As a film reviewer for a small, independent newspaper, I am the recipient of invitations from small, independent PR firms to watch the latest equally small, independent films prior to their release. I would be less than honest if I didn’t say that most of them don’t register strongly on my critic’s scale. But here is one of the exceptions: “Dating Amber” is a delightful, insightful, funny film from Ireland. The press release so aptly sums it up, so I will quote it here: “A closeted gay teen and his lesbian counterpart pretend to be a couple to avoid suspicion.” Fun idea, right? Yes, fun—and poignant, too. It’s executed so intimately and so endearingly that you are swept up in the story of constantly bullied Eddie and angry, aloof Amber, both outsiders, both miserable in high school and itching to get out of there. This is small-town Ireland in the 1990s, complete with nuns giving hygiene classes that warn of horrific consequences to sex outside of marriage; a boy trying to appear straight by dating a girl but unable to touch her breast; a son trying to please his sports-playing father. Eddie and Amber are brilliantly played by Fionn O’Shea and Lola Petticrew; we ache and root for them both. Writer/director David Freyne brought the whole thing to life—based on personal experience, he admits—and he gets the biggest applause of all. It is now available on digital and On Demand.

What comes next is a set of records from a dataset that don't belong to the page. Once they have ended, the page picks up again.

(** X1.  When the handler chain returns, the middleware marks the request's
    span ok (status code 1, no message), then ends it, restores the ambient
    context and returns the chain's result unchanged; no other span and
    nothing else in the state is touched. *)
Theorem middleware_marks_ok_and_returns {R : Type} (tracer : Tracer)
    (req : Request) (next : M R) (w w1 : World) (result : R) (sp : Span)
    (Hreturns : next (span_started tracer req w) = (Normal result, w1))
    (Hspan : spans w1 !! length (spans w) = Some sp) :
  exists w2,
    tracing_middleware tracer req next w = (Normal result, w2) /\
    spans w2 !! length (spans w) = Some (with_calls sp [ SetStatus 1 None; End ]) /\
    (forall j, j <> length (spans w) -> spans w2 !! j = spans w1 !! j) /\
    active w2 = active w /\
    loggers w2 = loggers w1 /\ globalLogger w2 = globalLogger w1 /\
    calls w2 = calls w1 /\ env w2 = env w1.
Proof.
  eexists. split.
  { apply (tracing_middleware_run tracer req next w w1 (Normal result) Hreturns). }
  split; [apply (middleware_exit_span w w1 _ sp Hspan) |].
  split; [| repeat split].
  intros j Hj. simpl. apply list_lookup_alter_ne. congruence.
Qed.

Lemma middleware_marks_ok_and_returns_witness :
  exists w2,
    tracing_middleware sample_tracer sample_request (ret "done" : M string)
      loaded_world = (Normal "done", w2) /\
    spans w2 !! length (spans loaded_world) =
      Some (with_calls
              {| span_name := "GET /";
                 spanContext := Some (tracer_ids sample_tracer 0);
                 span_calls := [] |}
              [ SetStatus 1 None; End ]) /\
    (forall j, j <> length (spans loaded_world) ->
       spans w2 !! j = spans (span_started sample_tracer sample_request loaded_world) !! j) /\
    active w2 = active loaded_world /\
    loggers w2 = loggers (span_started sample_tracer sample_request loaded_world) /\
    globalLogger w2 =
      globalLogger (span_started sample_tracer sample_request loaded_world) /\
    calls w2 = calls (span_started sample_tracer sample_request loaded_world) /\
    env w2 = env (span_started sample_tracer sample_request loaded_world).
Proof.
  apply (middleware_marks_ok_and_returns sample_tracer sample_request
           (ret "done") loaded_world
           (span_started sample_tracer sample_request loaded_world) "done").
  - reflexivity.
  - reflexivity.
Defined.



(** X3.  Whatever the handler chain does (return, throw an error, throw
    [null]), the middleware ends the request's span exactly once, as the last
    call on it, and leaves the ambient context as it was before the
    request. *)
Theorem middleware_always_ends_span {R : Type} (tracer : Tracer)
    (req : Request) (next : M R) (w w1 : World) (outcome : Completion R)
    (sp : Span)
    (Hnext : next (span_started tracer req w) = (outcome, w1))
    (Hspan : spans w1 !! length (spans w) = Some sp) :
  exists cs,
    spans (snd (tracing_middleware tracer req next w)) !! length (spans w) =
      Some (with_calls sp (cs ++ [ End ])) /\
    ~ In End cs /\
    active (snd (tracing_middleware tracer req next w)) = active w.
Proof.
  rewrite (tracing_middleware_run tracer req next w w1 outcome Hnext).
  unfold snd. rewrite (middleware_exit_span w w1 _ sp Hspan).
  destruct outcome as [result | e]; simpl.
  - exists [ SetStatus 1 None ]. repeat split. intros [[=] | []].
  - destruct (message_of e) as [m | t].
    + exists [ RecordException e; SetStatus 2 m ]. repeat split.
      intros [[=] | [[=] | []]].
    + exists [ RecordException e ]. repeat split. intros [[=] | []].
Qed.

Lemma middleware_always_ends_span_witness :
  exists cs,
    spans (snd (tracing_middleware sample_tracer sample_request
                  (throw (Primitive (VStr "oops")) : M string) loaded_world))
      !! length (spans loaded_world) =
      Some (with_calls
              {| span_name := "GET /";
                 spanContext := Some (tracer_ids sample_tracer 0);
                 span_calls := [] |}
              (cs ++ [ End ])) /\
    ~ In End cs /\
    active (snd (tracing_middleware sample_tracer sample_request
                   (throw (Primitive (VStr "oops")) : M string) loaded_world)) =
      active loaded_world.
Proof.
  apply (middleware_always_ends_span sample_tracer sample_request
           (throw (Primitive (VStr "oops"))) loaded_world
           (span_started sample_tracer sample_request loaded_world)
           (Throw (Primitive (VStr "oops")))).
  - reflexivity.
  - reflexivity.
Defined.

(** ** The handler of [GET /] *)

Section RootHandler.

Lemma root_handler_run (w : World) (logger : nat) (o : AppLoggerObj) :
  reachable w -> loggers w !! logger = Some o -> isInitialized o = true ->
  exists sinks extra,
    two_sinks sinks /\
    mixin (context_active w) = Normal extra /\
    root_handler logger w =
      (Normal "Hello Hono!",
       add_call (Pino_write sinks (root_error_record extra))
         (add_call (Pino_write sinks (root_info_record extra)) w)).
Proof.
  intros Hr Hl Hi.
  set (opts1 := Some {| data := Some [ ("message", VStr "Hello Hono 1!") ];
                        tag := Some "hello-hono" |}).
  set (opts2 := Some {| data := Some [ ("message", VStr "Error Hono 1!") ];
                        tag := Some "error-hono" |}).
  destruct (createLog_emits w logger o LInfo "info log test 1!" opts1 Hr Hl Hi eq_refl)
    as (pl & extra & Hpl & Hts & Hextra & Hrun1).
  assert (Hr1 : reachable (run_op (OpCreateLog logger LInfo "info log test 1!" opts1) w))
    by (apply reachable_step, Hr).
  simpl in Hr1. rewrite Hrun1 in Hr1. simpl in Hr1.
  destruct (createLog_emits _ logger o LError "error log test 1!" opts2 Hr1 Hl Hi eq_refl)
    as (pl' & extra' & Hpl' & _ & Hextra' & Hrun2).
  assert (pl' = pl) as -> by congruence.
  change (context_active (add_call _ w)) with (context_active w) in Hextra'.
  assert (extra' = extra) as -> by congruence.
  exists (pino_targets pl), extra. split; [exact Hts | split; [exact Hextra |]].
  unfold root_handler, AppLogger.info, AppLogger.error.
  fold opts1 opts2.
  unfold bind at 1. rewrite Hrun1.
  unfold bind at 1. rewrite Hrun2. reflexivity.
Qed.

End RootHandler.

(** X4.  On the initialized logger, the handler of [GET /] hands the sinks
    exactly two records, the info record and then the error record, each with
    its own [data] and [tag] over the same mixin fields, and returns the text
    [Hello Hono!]: logging at level error does not make the handler fail. *)
Theorem root_handler_logs_info_then_error (w : World) (logger : nat)
    (o : AppLoggerObj)
    (Hreach : reachable w)
    (Hthis : loggers w !! logger = Some o)
    (Hinit : isInitialized o = true) :
  exists sinks extra,
    two_sinks sinks /\
    mixin (context_active w) = Normal extra /\
    root_handler logger w =
      (Normal "Hello Hono!",
       add_call (Pino_write sinks (root_error_record extra))
         (add_call (Pino_write sinks (root_info_record extra)) w)).
Proof. exact (root_handler_run w logger o Hreach Hthis Hinit). Qed.

Lemma root_handler_logs_info_then_error_witness :
  exists sinks extra,
    two_sinks sinks /\
    mixin (context_active loaded_world) = Normal extra /\
    root_handler 0 loaded_world =
      (Normal "Hello Hono!",
       add_call (Pino_write sinks (root_error_record extra))
         (add_call (Pino_write sinks (root_info_record extra)) loaded_world)).
Proof.
  apply (root_handler_logs_info_then_error loaded_world 0
           (initialized_with [ pretty_target;
                               hyperdx_target (Some "key") (Some "hono-hyperdx-poc") ])).
  - unfold loaded_world. apply reachable_step, reachable_initial.
  - reflexivity.
  - reflexivity.
Defined.

(** X5.  A request served by the handler of [GET /] behind the middleware,
    for any tracer and any request line: both records carry the trace id and
    the span id the tracer gave to the request's span, the span is marked ok
    and ended although an error-level record was logged, the response text
    comes back, and the ambient context is restored. *)
Theorem request_logs_carry_request_span (tracer : Tracer) (req : Request)
    (w : World) (logger : nat) (o : AppLoggerObj)
    (Hreach : reachable w)
    (Hthis : loggers w !! logger = Some o)
    (Hinit : isInitialized o = true) :
  exists sinks w2,
    tracing_middleware tracer req (root_handler logger) w =
      (Normal "Hello Hono!", w2) /\
    calls w2 =
      (calls w ++
       [ Pino_write sinks (root_info_record (span_fields (tracer_ids tracer (length (spans w)))));
         Pino_write sinks (root_error_record (span_fields (tracer_ids tracer (length (spans w))))) ])%list /\
    (forall r, r = root_info_record (span_fields (tracer_ids tracer (length (spans w)))) \/
               r = root_error_record (span_fields (tracer_ids tracer (length (spans w)))) ->
       rec_fields r !! "trace_id" =
         Some (VStr (traceId (tracer_ids tracer (length (spans w))))) /\
       rec_fields r !! "span_id" =
         Some (VStr (spanId (tracer_ids tracer (length (spans w)))))) /\
    spans w2 !! length (spans w) =
      Some {| span_name := method req +:+ " " +:+ path req;
              spanContext := Some (tracer_ids tracer (length (spans w)));
              span_calls := [ SetStatus 1 None; End ] |} /\
    active w2 = active w.
Proof.
  set (sc := tracer_ids tracer (length (spans w))).
  set (sp := {| span_name := method req +:+ " " +:+ path req;
                spanContext := Some sc; span_calls := [] |}).
  assert (Hctx : context_active (span_started tracer req w) = Some sp).
  { unfold context_active, span_started. simpl.
    rewrite lookup_app_r, Nat.sub_diag by lia. reflexivity. }
  assert (Hr' : reachable (span_started tracer req w)).
  { apply (reachable_step (OpSetContext (spans w ++ [ sp ]) (Some (length (spans w)))) w Hreach). }
  destruct (root_handler_run (span_started tracer req w) logger o Hr' Hthis Hinit)
    as (sinks & extra & _ & Hextra & Hrun).
  rewrite Hctx, (mixin_active sp sc eq_refl) in Hextra.
  injection Hextra as <-. fold (span_fields sc) in Hrun.
  exists sinks. eexists. split.
  { apply (tracing_middleware_run tracer req (root_handler logger) w _ _ Hrun). }
  split; [simpl; rewrite <- app_assoc; reflexivity |].
  split; [intros r [-> | ->]; split; reflexivity |].
  split; [| reflexivity].
  rewrite (middleware_exit_span w _ _ sp).
  - reflexivity.
  - simpl. rewrite lookup_app_r, Nat.sub_diag by lia. reflexivity.
Qed.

“Indian Matchmaking” (Netflix). I admit I began watching this show as a lark—a friend recommended it as a perfect, much-needed escape from recent reality. But I have stayed around for some pretty profound truths about human nature, changing cultures, female emancipation and Indians in India versus Indian Americans. I have stayed around because the process of finding a spouse by utilizing a matchmaker is utterly fascinating. We are guided in this process by Sima Taparia, matchmaker par excellence, as she travels back and forth between Mumbai and Delhi to Houston and New Jersey and other locales for her clients. The common theme is that each person who utilizes Sima’s services has basically decided that it’s time to find a life partner. Most of their parents’ marriages were arranged by their parents, a custom in India that goes back centuries. But the younger generation has moved away from this tradition, one they scoffed at until time and failed romances took their toll. We follow Sima, a pleasant, patient but often brutally honest middle-aged woman, as she interviews new prospects and sets up connections with other clients. We follow the clients on their first date and we wince. We hear feedback from the clients and Sima afterward. The range of personalities is enormous, from stubborn and egotistical to thorough romantics to a real mama’s boy whose mother has decided he needs to be married by the end of the year because, well, because that’s what she’s decided. I found myself caring deeply about some of the hopefuls and dismissing others, only to have my mind changed when they made real efforts to be more flexible.